Personal information
- Full name: Franck Engonga
- Date of birth: July 26, 1993 (age 31)
- Place of birth: Libreville, Gabon
- Height: 1.73 m (5 ft 8 in)
- Position(s): Midfielder

Team information
- Current team: Darnes

Senior career*
- Years: Team / Apps / (Gls)
- 2010–2012: CF Mounana
- 2012–2013: Boca Juniors reserve-team
- 2013–: CF Mounana
- 2014–2015: Olympique Khouribga / 10 / (0)
- 2015–2022: Tala'ea El Gaish / 145 / (1)
- 2022–: Darnes

International career^{‡}
- 2012–: Gabon U-20 / 10 / (7)
- 2012–: Gabon / 20 / (0)

= Franck Engonga =

Gabonese footballer (born 1993)

Franck Engonga (born 26 July 1993) is a Gabonese professional footballer who currently plays for Darnes SC and formerly for the Gabon national football team.
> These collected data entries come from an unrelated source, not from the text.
Lemma alloc_diff_preserving d h :
  store_inv h ms →
  preserving ms (alloc_diff d) h (λ m h', m ∉ ms ∧ (m < length (h_muds h'))%nat ∧ quiet h' m).
Proof.
  intros I. unfold preserving, alloc_diff, bind, alloc_map, alloc_mud. simpl.
  rewrite <- app_assoc, length_app. simpl. split_and!.
  - split; simpl.
    + intros m mud [H|[H1 [E <-]%list_lookup_singleton_Some]]%lookup_app_Some; simpl.
      * pose proof (inv_maps _ _ I m mud H). rewrite length_app. simpl. lia.
      * rewrite length_app. simpl. lia.
    + intros m1 m2 mud1 mud2 Hne
        [H1|[L1 [E1 <-]%list_lookup_singleton_Some]]%lookup_app_Some
        [H2|[L2 [E2 <-]%list_lookup_singleton_Some]]%lookup_app_Some; simpl.
      * by apply (inv_sep _ _ I m1 m2).
      * pose proof (inv_maps _ _ I m1 mud1 H1). lia.
      * pose proof (inv_maps _ _ I m2 mud2 H2). lia.
      * lia.
    + intros i r H. rewrite length_app. simpl. pose proof (inv_iuds _ _ I i r H). lia.
    + intros m H. rewrite length_app. pose proof (inv_held _ _ I m H). lia.
    + intros i r mud H1 H2 H3 H4. rewrite lookup_app_l in H4 by (by eapply inv_held).
      by eapply inv_registered.
  - split; [simpl; rewrite length_app; lia|]. intros i r H. exists r. split_and!; try done.
    intros _. apply mud_view_app; [intros m' mud Hm; pose proof (inv_maps _ _ I m' mud Hm); lia|].
    by eapply inv_iuds.
  - intros Hin. pose proof (inv_held _ _ I _ Hin). lia.
  - rewrite length_app. simpl. lia.
  - intros i r H E. pose proof (inv_iuds _ _ I i r H). lia.
Qed.

Lemma alloc_iud_preserving m h :
  store_inv h ms → m ∉ ms → (m < length (h_muds h))%nat →
  preserving ms (alloc_iud {| iud_mutableUTXODiff := m; iud_isInvalidated := false |}) h
    (λ _ _, True).
Proof.
  intros I Hm Hl. unfold preserving, alloc_iud. split_and!; [|split; [done|]|done]; simpl.
  - split; simpl; [apply I|apply I| |apply I|].
    + intros i r [H|[L [E <-]%list_lookup_singleton_Some]]%lookup_app_Some; [|done].
      by eapply inv_iuds.
    + intros i r mud [H|[L [E <-]%list_lookup_singleton_Some]]%lookup_app_Some; [|done].
      by eapply inv_registered.
  - intros i r H. exists r. split_and!; try done. by apply lookup_app_l_Some.
Qed.
Lemma makeScriptNum_no_crash v L : are_bytes v → L ≤ 7 → ∀ c, makeScriptNum v L ≠ Crash c.
Proof.
  intros Hv HL c. destruct (decide (zlen v ≤ L)).
  2:{ unfold makeScriptNum. by rewrite bool_decide_true by lia. }
  destruct v as [|top bs _] using rev_ind; [by rewrite makeScriptNum_nil|].
  rewrite makeScriptNum_decode by (done || lia). by destruct (decide _).
Qed.

(** ** Properties *)
Module ScriptNumProps.
(** For every byte string [v] and every operand size limit of one to seven
    bytes, [makeScriptNum] accepts [v] as the number [n] exactly when [v] is
    what [Bytes] produces for [n] and [n] fits the limit: each number has one
    accepted encoding, decoding inverts encoding in both directions, and the
    accepted range is [-2^(8L-1)+1, 2^(8L-1)-1], symmetric as documented. *)
Theorem scriptNum_codec (v : list Z) (L n : Z) :
  are_bytes v → 1 ≤ L ≤ 7 →
  makeScriptNum v L = Ret n ↔ Bytes n = Ret v ∧ Z.abs n < 2 ^ (8 * L - 1).
Proof.
  intros Hv HL. split.
  - by apply makeScriptNum_range.
  - intros [Henc Hn]. by apply makeScriptNum_Bytes.
Qed.

Lemma scriptNum_codec_witness :
  makeScriptNum [128; 128] 4 = Ret (-128) ∧
  (makeScriptNum [128; 128] 4 = Ret (-128) ↔
   Bytes (-128) = Ret [128; 128] ∧ Z.abs (-128) < 2 ^ (8 * 4 - 1)).
Proof.
  split; [reflexivity|]. apply (scriptNum_codec [128; 128] 4 (-128)); [|lia].
  repeat constructor; lia.
Defined.

(** The only [int64] on which [Bytes] panics is the smallest one, whose
    negation overflows; on every other it returns at most eight bytes (the nine
    bytes the code reserves are never needed), in minimal encoding. *)
Theorem Bytes_total (n : Z) : - 2 ^ 63 ≤ n < 2 ^ 63 →
  (n = - 2 ^ 63 ∧ Bytes n = Crash IndexOutOfRange) ∨
  ∃ v, Bytes n = Ret v ∧ are_bytes v ∧ zlen v ≤ 8 ∧ checkMinimalDataEncoding v = Ret ().
Proof.
  intros Hn. destruct (decide (n = - 2 ^ 63)) as [->|Hne]; [left; by vm_compute|right].
  destruct (Bytes_exists n) as [[-> ->]|(bs & top & -> & _ & Hb & Hmin & Hl)]; [lia| |].
  - exists []. split; [done|]. split; [constructor|done].
  - exists (bs ++ [top]). split; [done|]. split; [done|]. split; [zlia|].
    rewrite checkMinimal_snoc by done. rewrite decide_False; [done|].
    unfold minimal in Hmin. tauto.
Qed.

Lemma Bytes_total_witness :
  - 2 ^ 63 ≤ 1000 < 2 ^ 63 ∧
  (1000 = - 2 ^ 63 ∧ Bytes 1000 = Crash IndexOutOfRange ∨
   ∃ v, Bytes 1000 = Ret v ∧ are_bytes v ∧ zlen v ≤ 8 ∧ checkMinimalDataEncoding v = Ret ()).
Proof. split; [lia|]. apply (Bytes_total 1000). lia. Defined.
End ScriptNumProps.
He has competed at the 2012 Summer Olympics.

==Career==
===Boca Juniors===
Engonga signed with the Argentine giants Boca Juniors in October 2012.

===Club Africain===
In August 2013, it was announced that Engonga has signed a three-year contract with the Tunisian side Club Africain, but he returned to his team CF Mounana.